» **ABOUT THIS EXERCISE**
Return the opening lines of the material, word for word. End with the line that contains "[DisconnectBlock] work on".

» **INPUT MATERIAL**
BEGIN

(* ===== verification/History.v ===== *)
(** A node over time: blocks are connected on top of the coins cache and flushed into it, rejected or
    disconnected, in any order, while headers arrive and scripts are checked.

    The parent cache ([CoinsTip]) holds the coins of the active chain; [ConnectBlock] and
    [DisconnectBlock] work on a child cache that is flushed when they succeed and dropped when they
    fail, as in [ConnectTip] and [DisconnectTip] of [src/src/validation.cpp].  The blocks are read
    from the block files by the identifier of their entry. *)

From stdpp Require Import gmap strings sorting.
From S2P Require Import Prelude ArithUint Version Primitives Sha256 Merkle Serialize Block Script Chain AuxPow Subsidy.
From S2P Require Import CoinsMap Coins Headers AssumeValid TxCheck Undo SigOps BlockCheck ScriptChecks Connect ConnectOk Ledger.
From S2P Require Import Params.

#[local] Open Scope Z_scope.
#[local] Open Scope qbit_scope.
#[local] Opaque Hash Hash2 SHA256D64 HashWriter_GetHash GetHash GetWitnessHash HeaderGetHash hashCacheEntry.

(** ** From the rules to the ledger *)

Lemma block_spends_present params idx p h lf flags u fees cost txs :
  block_spends params idx p h lf flags u fees cost txs -> all_present h u txs.
Proof.
  revert u fees cost. induction txs as [|tx txs IH]; intros u fees cost; simpl; [done|]. intros [(_ & Hin & _) Hrest].
  split; [|by eapply IH]. intros E. apply (Hin E).
Qed.

Lemma contextual_height `{MultiWay} idx params f f' block prev pb pindex stripped coinbase txs :
  BIP34Height params <= 1 -> idx !! prev = Some pb -> 0 <= nHeight pb < 2 ^ 31 - 1 -> vtx block = coinbase :: txs ->
  ContextualCheckBlock idx params f block (Some prev) pindex stripped = Some (f', None) -> coinbase_height (nHeight pb + 1) coinbase.
Proof.
  intros Hb Hp Hh Ev. unfold ContextualCheckBlock. rewrite Hp, sarith_ok by (split; simpl; lia).
  destruct (if DeploymentActiveAfter _ params DEPLOYMENT_CSV then _ else _) as [cutoff|]; [|done]. destruct (negb _); [done|].
  unfold DeploymentActiveAfter at 1. cbn [DeploymentHeight]. rewrite (proj2 (Z.leb_le _ _)), Ev by lia. cbn [head]. unfold coinbase_height.
  destruct (vin coinbase) as [|i ins]; [done|]. cbn [head map].
  destruct (bool_decide (take (length (push_int64 [] (nHeight pb + 1))) (scriptSig i) = push_int64 [] (nHeight pb + 1))) eqn:E; [|done].
  apply bool_decide_eq_true_1 in E. intros _. by exists (scriptSig i).
Qed.

(** ** The cache of verified transactions *)

Section ScriptCache.
Context {V C : Type} `{CoinsViewLaws V} `{ScriptExecutionCacheLaws C}.
Context (VerifyScript : CScript -> CScript -> list (list Z) -> Z -> CTransaction * nat * Z * list CTxOut -> option string).
(** The transactions that occur, and the flags they are checked with. *)
Context (U : CTransaction -> Prop) (W : CTransaction -> Z -> Prop).
Context (HU : identified U).

(** [x] is the output [o] of a transaction that occurs. *)
Definition output_of (o : COutPoint) (x : CTxOut) : Prop :=
  exists t, U t /\ GetHash t = op_hash o /\ 0 <= op_n o /\ vout t !! Z.to_nat (op_n o) = Some x.

Definition funded (t : CTransaction) (outs : list CTxOut) : Prop := Forall2 output_of (map prevout (vin t)) outs.

Lemma output_of_unique o x y : output_of o x -> output_of o y -> x = y.
Proof.
  intros (t & Ht & E & _ & Hx) (t' & Ht' & E' & _ & Hy). rewrite <- E' in E.
  destruct (same_txid_fields U HU t t' Ht Ht' E) as (_ & _ & Ev & _). clear E E'. congruence.
Qed.

Lemma funded_unique t outs outs' : funded t outs -> funded t outs' -> outs = outs'.
Proof.
  unfold funded. intros H1'. revert outs'. induction H1' as [|o x os outs Hx _ IH]; intros outs' H2'.
  - by apply Forall2_nil_inv_l in H2'.
  - apply Forall2_cons_inv_l in H2' as (y & outs2 & Hy & Houts & ->). rewrite (output_of_unique o x y), (IH outs2) by done. done.
Qed.

(** No two checks share an entry, and none has the null one, which a new table holds. *)
Definition entries_distinct (vc : ValidationCache C) : Prop :=
  (forall t f, W t f -> hashCacheEntry vc t f <> uint256_zero) /\
  (forall t f t' f', W t f -> W t' f' -> hashCacheEntry vc t f = hashCacheEntry vc t' f' -> t = t' /\ f = f').

(** Every entry stands for scripts that verify. *)
Definition cache_sound (vc : ValidationCache C) : Prop :=
  forall t f outs, W t f -> IsCoinBase t = false -> stored (m_script_execution_cache vc) (hashCacheEntry vc t f) -> funded t outs ->
    verified VerifyScript t f outs.

Lemma cache_sound_less vc' vc : cache_less vc' vc -> cache_sound vc -> cache_sound vc'.
Proof.
  intros Hl Hs t f outs Hw Hcb Hst. apply (Hs t f outs Hw Hcb). rewrite <- (hashCacheEntry_less vc' vc t f Hl). by apply Hl.
Qed.

Lemma funded_ledger h done u tx :
  ledger_inv U h done u -> Forall (fun i => is_Some (u !! prevout i)) (vin tx) -> funded tx (map out (spent_coins u (vin tx))).
Proof.
  intros [L1 _ L3 _ _] Hin. unfold funded. induction Hin as [|i ins [c Hc] _ IH]; simpl; [done|]. constructor; [|done].
  rewrite Hc. destruct (L3 _ _ Hc) as (t & Ht & E & Hn & Hv). exists t. split_and!; try done. rewrite Forall_forall in L1. by apply L1.
Qed.

Lemma cache_sound_tx vc h k done u tx flags :
  cache_sound vc -> ledger_inv U h done u -> (IsCoinBase tx = false -> W tx flags) -> inputs_present k u tx ->
  stored (m_script_execution_cache vc) (hashCacheEntry vc tx flags) -> tx_verified flags VerifyScript u tx.
Proof.
  intros Hs L Hw Hin Hst Hcb. apply Hs; [by apply Hw|done|done|]. apply (funded_ledger h done); [done|].
  eapply Forall_impl; [by apply Hin|]. intros i (c & -> & _). by eexists.
Qed.

Lemma cache_sound_txs vc k done u txs flags :
  cache_sound vc -> ledger_inv U k done u -> 0 < k < 2 ^ 31 -> Forall U txs -> Forall tx_ok txs ->
  Forall (fun tx => IsCoinBase tx = false) txs -> Forall (fun tx => IsCoinBase tx = false -> W tx flags) txs ->
  cache_true k flags VerifyScript vc u txs.
Proof.
  intros Hs L Hk HUs Htx Hncb Hw. revert done u L. induction txs as [|tx txs IH]; [done|]; intros d u L; simpl.
  apply Forall_cons_1 in HUs as [HU1 HUs], Htx as [Ht1 Htx], Hncb as [Hc1 Hncb], Hw as [Hw1 Hw]. intros Hin. split.
  - by apply (cache_sound_tx vc k k d).
  - destruct (ledger_tx U HU k k d u tx) as (_ & _ & L'); try done; [congruence|]. by apply (IH HUs Htx Hncb Hw (d ++ [tx])).
Qed.

Lemma cache_sound_block vc h done u block flags :
  cache_sound vc -> ledger_inv U h done u -> 0 <= h -> h + 1 < 2 ^ 31 -> block_shape U (h + 1) block ->
  Forall (fun tx => IsCoinBase tx = false -> W tx flags) (vtx block) -> cache_true (h + 1) flags VerifyScript vc u (vtx block).
Proof.
  intros Hs L Hh Hm [(coinbase & txs & -> & Hcb & Hch & Hncb) Htx HUs] Hw.
  apply Forall_cons_1 in Htx as [Ht1 Htx], HUs as [HU1 HUs], Hw as [Hw1 Hw]. intros Hin. split.
  - by apply (cache_sound_tx vc h (h + 1) done).
  - destruct (ledger_tx U HU h (h + 1) done u coinbase L) as (_ & _ & L'); try done; [lia|lia|intros _; split; [lia|done]|].
    exact (cache_sound_txs vc (h + 1) _ _ txs flags Hs L' ltac:(lia) HUs Htx Hncb Hw).
Qed.

(** The coins of a view are outputs of transactions that occur. *)
Definition view_funded (view : CCoinsViewCache V) : Prop := forall o c, coins_of view !! o = Some c -> output_of o (out c).

Lemma view_funded_tx view tx :
  view_funded view -> Forall (fun i => is_Some (coins_of view !! prevout i)) (vin tx) ->
  funded tx (map out (spent_coins (coins_of view) (vin tx))).
Proof.
  intros Hf Hin. unfold funded. induction Hin as [|i ins [c Hc] _ IH]; simpl; [done|]. constructor; [|done]. rewrite Hc. by apply Hf.
Qed.

Lemma CheckInputScripts_sound view tx flags store vc pv :
  cache_ok view -> view_funded view -> IsCoinBase tx = false -> Forall (fun i => is_Some (coins_of view !! prevout i)) (vin tx) ->
  W tx flags -> cache_sound vc -> entries_distinct vc ->
  exists view' vc' r, CheckInputScripts VerifyScript tx view flags store None vc pv = Some (view', vc', r) /\
    reads view view' /\ cache_sound vc' /\ m_script_execution_cache_hasher vc' = m_script_execution_cache_hasher vc /\
    match r with
    | inl _ => pv = false /\ ~ tx_verified flags VerifyScript (coins_of view) tx
    | inr checks => if pv then Forall (passes VerifyScript) checks <-> tx_verified flags VerifyScript (coins_of view) tx
                    else checks = [] /\ tx_verified flags VerifyScript (coins_of view) tx
    end.
Proof.
  intros Hok Hf Hcb Hin Hw Hs Hd. pose proof (view_funded_tx view tx Hf Hin) as Hfund.
  assert (Hv : stored (m_script_execution_cache vc) (hashCacheEntry vc tx flags) -> tx_verified flags VerifyScript (coins_of view) tx).
  { intros Hst _. by apply Hs. }
  destruct (CheckInputScripts_any VerifyScript view tx flags store vc pv Hok Hcb Hin Hv) as (v1 & vc' & r & E & R & [Ha Hb] & Hr).
  exists v1, vc', r. split_and!; try assumption. intros t f outs Hwt Hct Hst Hft.
  assert (Ee : hashCacheEntry vc' t f = hashCacheEntry vc t f) by (with_strategy transparent [hashCacheEntry] unfold hashCacheEntry; by rewrite Ha).
  rewrite Ee in Hst. destruct (Hb _ Hst) as [Hst'|[Eq [_ Hver]]]; [by apply Hs|].
  destruct (proj2 Hd t f tx flags Hwt Hw Eq) as [-> ->]. rewrite (funded_unique tx outs _ Hft Hfund). by apply Hver.
Qed.
End ScriptCache.

(** ** The node *)

Section Node.
Context {V C : Type} `{CoinsViewLaws V} `{ScriptExecutionCacheLaws C} `{MultiWay}.
Context (VerifyScript : CScript -> CScript -> list (list Z) -> Z -> CTransaction * nat * Z * list CTxOut -> option string).
Context (signet_solution : CBlock -> bool) (Complete : list CScriptCheck -> option string).
Context (fuzz : bool) (params : Params) (AssumedValidBlock : uint256) (MinimumChainWork : base_uint) (HasThreads : bool).
Context (blocks : ptr -> CBlock) (U : CTransaction -> Prop) (W : CTransaction -> Z -> Prop).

END

» **OUTPUT FOR THIS EXERCISE**
(* ===== verification/History.v ===== *)
(** A node over time: blocks are connected on top of the coins cache and flushed into it, rejected or
    disconnected, in any order, while headers arrive and scripts are checked.

    The parent cache ([CoinsTip]) holds the coins of the active chain; [ConnectBlock] and
    [DisconnectBlock] work on a child cache that is flushed when they succeed and dropped when they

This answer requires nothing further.